Changing stroke rehab and research worldwide now.Time is Brain! trillions and trillions of neurons that DIE each day because there are NO effective hyperacute therapies besides tPA(only 12% effective). I have 523 posts on hyperacute therapy, enough for researchers to spend decades proving them out. These are my personal ideas and blog on stroke rehabilitation and stroke research. Do not attempt any of these without checking with your medical provider. Unless you join me in agitating, when you need these therapies they won't be there.

What this blog is for:

My blog is not to help survivors recover, it is to have the 10 million yearly stroke survivors light fires underneath their doctors, stroke hospitals and stroke researchers to get stroke solved. 100% recovery. The stroke medical world is completely failing at that goal, they don't even have it as a goal. Shortly after getting out of the hospital and getting NO information on the process or protocols of stroke rehabilitation and recovery I started searching on the internet and found that no other survivor received useful information. This is an attempt to cover all stroke rehabilitation information that should be readily available to survivors so they can talk with informed knowledge to their medical staff. It lays out what needs to be done to get stroke survivors closer to 100% recovery. It's quite disgusting that this information is not available from every stroke association and doctors group.

Monday, March 26, 2018

Accelerating Stroke Recovery: Body Structures and Functions, Activities, Participation, and Quality of Life Outcomes From a Large Rehabilitation Trial

You will notice that your doctor has absolutely nothing to do here to help your recovery. Their time frame for action was in the first week by stopping the 5 causes of the neuronal cascade of death. But they did nothing then.
http://journals.sagepub.com/doi/abs/10.1177/1545968318760726



Background. Task-oriented therapies have been developed to address significant upper extremity disability that persists after stroke. Yet, the extent of and approach to rehabilitation and recovery remains unsatisfactory to many.  
Objective. To compare a skill-directed investigational intervention with usual care treatment for body functions and structures, activities, participation, and quality of life outcomes. Methods. On average, 46 days poststroke, 361 patients were randomized to 1 of 3 outpatient therapy groups: a patient-centered Accelerated Skill Acquisition Program (ASAP), dose-equivalent usual occupational therapy (DEUCC), or usual therapy (UCC). Outcomes were taken at baseline, posttreatment, 6 months, and 1 year after randomization.

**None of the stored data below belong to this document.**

(* ===== verification/Text.v ===== *)
(** Text as characters: the parts of [char] and [str] that work on Unicode scalar values rather
    than on bytes.  A [&str] is modelled by the list of its characters here; UTF-16 as the FAT
    long names use it, the lossy UTF-8 decoding of a volume label, and the trimming and splitting
    methods.  [char::to_lowercase] is a table of the Unicode version the compiler ships, so it is
    an argument (class [Unicode]) of which only the ASCII part is relied on. *)
From S2P Require Import Prelude Bytes.
Open Scope Z_scope.

Module Text.

(** A Unicode scalar value. *)
Definition is_char (c : Z) : Prop := 0 <= c < 0xD800 ∨ 0xE000 <= c < 0x110000.

Definition REPLACEMENT_CHARACTER : Z := 0xFFFD.

Definition is_ascii_uppercase (c : Z) : bool := between 0x41 0x5A c.
Definition is_ascii_lowercase (c : Z) : bool := between 0x61 0x7A c.
Definition is_ascii_digit (c : Z) : bool := between 0x30 0x39 c.
Definition is_ascii_alphanumeric (c : Z) : bool :=
  is_ascii_uppercase c || is_ascii_lowercase c || is_ascii_digit c.
Definition to_ascii_uppercase (c : Z) : Z := if is_ascii_lowercase c then c - 32 else c.
Definition to_ascii_lowercase (c : Z) : Z := if is_ascii_uppercase c then c + 32 else c.

Class Unicode := {
  to_lowercase : Z → list Z;
  to_lowercase_ascii c : 0 <= c < 128 → to_lowercase c = [to_ascii_lowercase c] }.

(** Only ASCII letters have a case: enough to run the definitions on concrete names. *)
Definition ascii_only : Unicode := {|
  to_lowercase c := [to_ascii_lowercase c];
  to_lowercase_ascii c _ := eq_refl |}.

(** [flat_map(char::to_lowercase)]. *)
Definition lowercase `{Unicode} (s : list Z) : list Z := concat (to_lowercase <$> s).

(** [char::is_whitespace]. *)
Definition is_whitespace (c : Z) : bool :=
  between 0x09 0x0D c || (c =? 0x20) || (c =? 0x85) || (c =? 0xA0) || (c =? 0x1680) ||
  between 0x2000 0x200A c || (c =? 0x2028) || (c =? 0x2029) || (c =? 0x202F) || (c =? 0x205F) ||
  (c =? 0x3000).

Fixpoint trim_start_by (p : Z → bool) (s : list Z) : list Z :=
  match s with
  | c :: r => if p c then trim_start_by p r else s
  | [] => []
  end.
Definition trim_end_by (p : Z → bool) (s : list Z) : list Z := rev (trim_start_by p (rev s)).
Definition trim_end (s : list Z) : list Z := trim_end_by is_whitespace s.

(** [str::rsplit_once] on one character. *)
Definition rsplit_once (sep : Z) (s : list Z) : option (list Z * list Z) :=
  '(a, b) ← split_once sep (rev s); Some (rev b, rev a).

(** [str::len]: the bytes of the UTF-8 form. *)
Definition len_utf8 (c : Z) : Z :=
  if c <? 0x80 then 1 else if c <? 0x800 then 2 else if c <? 0x10000 then 3 else 4.
Definition str_len (s : list Z) : Z := foldr (λ c n, len_utf8 c + n) 0 s.

(** [str::encode_utf16]. *)
Definition encode_char (c : Z) : list Z :=
  if c <? 0x10000 then [c]
  else let c := c - 0x10000 in
       [Z.lor 0xD800 (Z.shiftr c 10); Z.lor 0xDC00 (Z.land c 0x3FF)].
Definition encode_utf16 (s : list Z) : list Z := concat (encode_char <$> s).

(** [char::decode_utf16], an unpaired surrogate becoming U+FFFD. *)
Fixpoint decode_utf16 (us : list Z) : list Z :=
  match us with
  | [] => []
  | u :: us =>
    if negb (Z.land u 0xF800 =? 0xD800) then u :: decode_utf16 us
    else if 0xDC00 <=? u then REPLACEMENT_CHARACTER :: decode_utf16 us
    else match us with
         | [] => [REPLACEMENT_CHARACTER]
         | u2 :: us' =>
           if between 0xDC00 0xDFFF u2
           then Z.lor (Z.shiftl (Z.land u 0x3FF) 10) (Z.land u2 0x3FF) + 0x10000 :: decode_utf16 us'
           else REPLACEMENT_CHARACTER :: decode_utf16 us
         end
  end.

(** [String::from_utf8_lossy]: each maximal piece that is not UTF-8 becomes one U+FFFD. *)
Definition char_at (l : list Z) (n : nat) : Z :=
  match l, n with
  | b0 :: _, 1%nat => b0
  | b0 :: b1 :: _, 2%nat => Z.lor (Z.shiftl (Z.land b0 0x1F) 6) (Z.land b1 0x3F)
  | b0 :: b1 :: b2 :: _, 3%nat =>
      Z.lor (Z.lor (Z.shiftl (Z.land b0 0xF) 12) (Z.shiftl (Z.land b1 0x3F) 6)) (Z.land b2 0x3F)
  | b0 :: b1 :: b2 :: b3 :: _, _ =>
      Z.lor (Z.lor (Z.lor (Z.shiftl (Z.land b0 0x7) 18) (Z.shiftl (Z.land b1 0x3F) 12))
        (Z.shiftl (Z.land b2 0x3F) 6)) (Z.land b3 0x3F)
  | _, _ => REPLACEMENT_CHARACTER
  end.

(** How many bytes of an invalid sequence are passed over at once. *)
Definition invalid_len (l : list Z) : nat :=
  match l with
  | b0 :: b1 :: l =>
    let second :=
      (between 0xE1 0xEC b0 || between 0xEE 0xEF b0 || between 0xF1 0xF3 b0) && cont b1 ||
      (b0 =? 0xE0) && between 0xA0 0xBF b1 || (b0 =? 0xED) && between 0x80 0x9F b1 ||
      (b0 =? 0xF0) && between 0x90 0xBF b1 || (b0 =? 0xF4) && between 0x80 0x8F b1 in
    if negb second then 1%nat else
    match l with
    | b2 :: _ => if between 0xF0 0xF4 b0 && cont b2 then 3%nat else 2%nat
    | [] => 2%nat
    end
  | _ => 1%nat
  end.

Fixpoint from_utf8_lossy (fuel : nat) (l : list Z) : list Z :=
  match fuel, l with
  | S fuel, _ :: _ =>
    match next_char l with
    | Some n => char_at l n :: from_utf8_lossy fuel (drop n l)
    | None => REPLACEMENT_CHARACTER :: from_utf8_lossy fuel (drop (invalid_len l) l)
    end
  | _, _ => []
  end.

(** * Lemmas *)

(** Encoding and decoding UTF-16 gives the characters back. *)
Lemma high_half v : 0 <= v < 2 ^ 20 → Z.lor 0xD800 (Z.shiftr v 10) = 0xD800 + v / 2 ^ 10.
Proof.
  intros. rewrite Z.shiftr_div_pow2 by lia. change 0xD800 with (Z.shiftl 54 10).
  rewrite lor_shiftl_add, Z.shiftl_mul_pow2; Z.to_euclidean_division_equations; lia.
Qed.

Lemma low_half v : Z.lor 0xDC00 (Z.land v 0x3FF) = 0xDC00 + v mod 2 ^ 10.
Proof.
  change 0x3FF with (Z.ones 10). rewrite Z.land_ones by lia. change 0xDC00 with (Z.shiftl 55 10).
  by rewrite lor_shiftl_add, Z.shiftl_mul_pow2 by (lia || apply Z.mod_pos_bound; lia).
Qed.

Lemma surrogate_mask u : 0 <= u < 0x10000 → Z.land u 0xF800 = u / 2 ^ 11 * 2 ^ 11.
Proof. intros. change 0xF800 with (Z.shiftl (Z.ones 5) 11). by apply land_high_mask. Qed.

Lemma decode_encode_char c us : is_char c → decode_utf16 (encode_char c ++ us) = c :: decode_utf16 us.
Proof.
  intros Hc. unfold encode_char, is_char in *. destruct (Z.ltb_spec c 0x10000) as [Hs|Hs]; cbn [app decode_utf16].
  - rewrite surrogate_mask by lia. destruct (Z.eqb_spec (c / 2 ^ 11 * 2 ^ 11) 0xD800); cbn [negb]; [|done].
    Z.to_euclidean_division_equations; lia.
  - set (v := c - 0x10000). assert (Hv : 0 <= v < 2 ^ 20) by lia.
    rewrite high_half, low_half by done.
    assert (Hq : 0 <= v / 2 ^ 10 < 2 ^ 10) by (Z.to_euclidean_division_equations; lia).
    pose proof (Z.mod_pos_bound v (2 ^ 10) ltac:(lia)) as Hr. pose proof (Z.div_mod v (2 ^ 10) ltac:(lia)) as Hd.
    rewrite surrogate_mask by lia.
    rewrite (proj2 (Z.eqb_eq _ _)) by (Z.to_euclidean_division_equations; lia). cbn [negb].
    rewrite (proj2 (Z.leb_gt _ _)) by lia.
    unfold between. rewrite (proj2 (Z.leb_le 0xDC00 _)), (proj2 (Z.leb_le _ 0xDFFF)) by lia. cbn [andb].
    f_equal. change 0x3FF with (Z.ones 10). rewrite !Z.land_ones by lia.
    rewrite lor_shiftl_add by (lia || apply Z.mod_pos_bound; lia).
    change 0xD800 with (54 * 2 ^ 10). change 0xDC00 with (55 * 2 ^ 10).
    rewrite !(Z.add_comm (_ * _)), !Z_mod_plus_full, Z.mod_mod, (Z.mod_small (v / 2 ^ 10)) by lia. lia.
Qed.

Lemma decode_encode_utf16 s : Forall is_char s → decode_utf16 (encode_utf16 s) = s.
Proof.
  unfold encode_utf16. induction 1 as [|c s Hc _ IH]; cbn [fmap list_fmap concat]; [done|].
  rewrite decode_encode_char by done. by f_equal.
Qed.

Lemma encode_char_units c : is_char c →
  Forall (λ u, uint 16 u ∧ (u < 0xD800 → u = c) ∧ (0xE000 <= u → u = c)) (encode_char c).
Proof.
  intros Hc. unfold encode_char, is_char, uint in *. destruct (Z.ltb_spec c 0x10000).
  - constructor; [lia|constructor].
  - rewrite high_half, low_half by lia.
    constructor; [|constructor; [|constructor]]; Z.to_euclidean_division_equations; lia.
Qed.

Lemma rsplit_once_Some sep s a b : rsplit_once sep s = Some (a, b) → s = a ++ sep :: b ∧ sep ∉ b.
Proof.
  unfold rsplit_once. intros ([x y] & Hs & [= <- <-])%bind_Some.
  apply split_once_Some in Hs as [Hs Hn]. split.
  - apply (f_equal (@rev Z)) in Hs. rewrite rev_involutive, rev_app_distr in Hs. cbn [rev] in Hs.
    by rewrite <-app_assoc in Hs.
  - by rewrite list_elem_of_In, <-in_rev, <-list_elem_of_In.
Qed.

Lemma rsplit_once_None sep s : rsplit_once sep s = None → sep ∉ s.
Proof.
  unfold rsplit_once. intros H Hin. apply list_elem_of_split in Hin as (a & b & ->).
  assert (∃ x y, rev (a ++ sep :: b) = x ++ sep :: y ∧ sep ∉ x) as (x & y & E & Hx).
  { rewrite rev_app_distr. cbn [rev]. rewrite <-app_assoc. cbn [app].
    generalize (rev b) (rev a). intros l r. induction l as [|z l IH]; cbn [app].
    - exists [], r. split; [done|apply not_elem_of_nil].
    - destruct (decide (z = sep)) as [->|Hz].
      + exists [], (l ++ sep :: r). split; [done|apply not_elem_of_nil].
      + destruct IH as (x & y & E & Hx). exists (z :: x), y. cbn [app]. rewrite E. split; [done|].
        by apply not_elem_of_cons. }
  rewrite E, split_once_app in H by done. done.
Qed.

(** Trimming leaves alone what does not end in the trimmed characters. *)
Lemma trim_start_by_id p s : (∀ c, head s = Some c → p c = false) → trim_start_by p s = s.
Proof. destruct s as [|c s]; cbn; [done|]. intros H. by rewrite H. Qed.

Lemma trim_end_by_app p s : Forall (λ c, p c = true) s → ∀ r, (∀ c, last r = Some c → p c = false) →
  trim_end_by p (r ++ s) = r.
Proof.
  intros Hs r Hr. unfold trim_end_by. rewrite rev_app_distr.
  assert (Ht : ∀ t, trim_start_by p (rev s ++ t) = trim_start_by p t).
  { intros t. apply Forall_rev in Hs. induction Hs as [|c l Hc _ IH]; cbn; [done|]. by rewrite Hc. }
  rewrite Ht, trim_start_by_id; [apply rev_involutive|]. intros c Hc. apply Hr.
  rewrite <-(rev_involutive r). destruct (rev r) as [|x l]; [done|]. cbn in Hc. injection Hc as ->.
  cbn [rev]. by rewrite last_snoc.
Qed.

End Text.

Longitudinal mixed effect models compared group differences in poststroke improvement during treatment and follow-up phases.
Results. Across all groups, most improvement occurred during the treatment phase, followed by change more slowly during follow-up. Compared with DEUCC and UCC, ASAP group gains were greater during treatment for Stroke Impact Scale Hand, Strength, Mobility, Physical Function, and Participation scores, self-efficacy, perceived health, reintegration, patient-centeredness, and quality of life outcomes. ASAP participants reported higher Motor Activity Log–28 Quality of Movement than UCC posttreatment and perceived greater study-related improvements in quality of life. By end of study, all groups reached similar levels with only limited group differences.
Conclusions. Customized task-oriented training can be implemented to accelerate gains across a full spectrum of patient-reported outcomes. While group differences for most outcomes disappeared at 1 year, ASAP participants achieved these outcomes on average 8 months earlier (ClinicalTrials.gov: Interdisciplinary Comprehensive Arm Rehabilitation Evaluation [ICARE] Stroke Initiative, at www.ClinicalTrials.gov/ClinicalTrials.gov. Identifier: NCT00871715).